Don’t get me wrong. Service can be a good thing.
I for one have long advocated seeing our lives as about more than the chase of desires or struggle for survival. Stepping outside our own concerns to lend a helping hand, create a vision, or make a difference offers a sense of fulfillment that can otherwise be lacking, not to mention make a much-needed contribution to build a better world.
Often, though, our own inner conditions can distort the call to serve. We humans have a wonderful way of twisting the originating intention into something quite unrecognizable, setting in motion dramas that can easily lead us into a black hole of struggle and sacrifice.
What once may have been a simple idea intended to bring a little more peace or joy into our own lives can trigger a quest to make some grand contribution to change the world. So instead of finding peace, we embark on a mission that can take us in a thousand different directions, each one with its own set of challenges to meet.
Even the contribution we want those efforts to make can be less than we seek, leaving us unfulfilled and leading us on a wild goose chase in search of mission “success.”
Yet the success of the contribution is far less important than how we use the experiences that arise along the way. They are created to allow us to see that which is within us that gives rise to the effort, and to explore its relationship to who and what we are, not to mention the outer world in which we go about our task.

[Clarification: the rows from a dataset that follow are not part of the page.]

Lemma jsonConstraint_array rs es :
  jsonConstraint (JArray rs) (JArray es) = array_mode rs 0 es.
Proof.
  cbn. generalize 0. induction es as [|e es IH]; intros i; [done|]. cbn.
  change (fun r => if is_object e && is_object r then isNone (jsonConstraint r e) else json_eqb r e)
    with (element_ok e). case_match; [apply IH|done].
Qed.

Lemma jsonConstraint_object r kvs :
  jsonConstraint r (JObject kvs) = object_mode r kvs.
Proof.
  cbn. induction kvs as [|[k v] kvs IH]; [done|]. cbn.
  destruct (json_find k r) as [rv|]; [|done]. unfold value_check.
  destruct (is_object v || is_array v && is_array rv).
  - by destruct (jsonConstraint rv v).
  - by destruct (json_eqb rv v).
Qed.

(** ** Declarative meaning *)

(** [sat received expected]: every element of an expected array is found in the
    received array, and every entry of an expected object is found in the
    received document, recursively. *)
Inductive sat : json -> json -> Prop :=
| sat_array rs es :
    Forall (fun e => Exists (fun r => sat_element r e) rs) es -> sat (JArray rs) (JArray es)
| sat_object r kvs :
    Forall (fun kv => exists rv, json_find kv.1 r = Some rv /\ sat_value rv kv.2) kvs ->
    sat r (JObject kvs)
with sat_element : json -> json -> Prop :=
| se_objects r e : is_object e && is_object r = true -> sat r e -> sat_element r e
| se_equal r e : is_object e && is_object r = false -> json_eqb r e = true -> sat_element r e
with sat_value : json -> json -> Prop :=
| sv_nested rv v : is_object v || (is_array v && is_array rv) = true -> sat rv v -> sat_value rv v
| sv_equal rv v : is_object v || (is_array v && is_array rv) = false -> json_eqb rv v = true -> sat_value rv v.

Definition container (j : json) : bool := is_object j || is_array j.

Lemma array_mode_None rs es : forall i,
  array_mode rs i es = None <-> Forall (fun e => existsb (element_ok e) rs = true) es.
Proof.
  induction es as [|e es IH]; intros i; cbn; [by split; constructor|].
  rewrite Forall_cons. destruct (existsb (element_ok e) rs); [rewrite IH; tauto|].
  split; [done|]. by intros [? _].
Qed.

Lemma object_mode_None r kvs :
  object_mode r kvs = None <->
  Forall (fun kv => exists rv, json_find kv.1 r = Some rv /\ value_check kv.1 kv.2 rv = None) kvs.
Proof.
  induction kvs as [|[k v] kvs IH]; cbn; [by split; constructor|].
  rewrite Forall_cons, <- IH; cbn. destruct (json_find k r) as [rv|].
  - destruct (value_check k v rv) eqn:E; split; try done.
    + intros [(rv' & [= <-] & Hv) _]. congruence.
    + intros Hm. split; [by exists rv|done].
    + tauto.
  - split; [done|]. by intros [(? & ? & _) _].
Qed.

It is this exploration that our freedom of choice empowers us to make.
Every one of us is free to choose where we will go, and how we will use what we bring into life or pick up along the way. We each have a choice as well in whether we will listen to that inner voice, how we will interpret it, and act upon it.
What few stop to consider is how we make those choices or why.
The divine purpose you seek to fulfill sets the table of choices before you, and provides the motivation to make them. Even so, for all the benefit that your contribution may make to the world, the greatest contribution it makes is to you and the the expansion of your soul.
Your sense of purpose is nothing more than a carrot dangled to lead you to your next stage of growth in how you create and make the decisions of your life, and then experience the situations that result. If they benefit others as well, that’s wonderful. But realize that the greatest benefit is that received by your soul as you select and create the experiences you want to take from this life.
In making those choices, the first rule is to know thyself. What is your intention? What are the inner factors at play? Where might you be distorting or misinterpreting the image or urge that started it? How are you responding to the options at hand? What sort of experiences do you want to get from them? What do you see them bringing? How will you go about it?
The more you can step back from the moment to consider these things, the more you can see that which your life is offering you, and the more conscious you can become of the possibilities of what you are.
Without such awareness, freedom to choose — even when you choose to serve — means very little in the divine scope of things. It will simply set in motion another drama for you to live out, with another set of experiences to gather, as it leads you from one dead end to another.
So if your efforts to serve are not generating the results you want, perhaps there’s more going on than meets the eye. Take a time out. Look inside. I suspect that there you will find something to help you to break the cycle.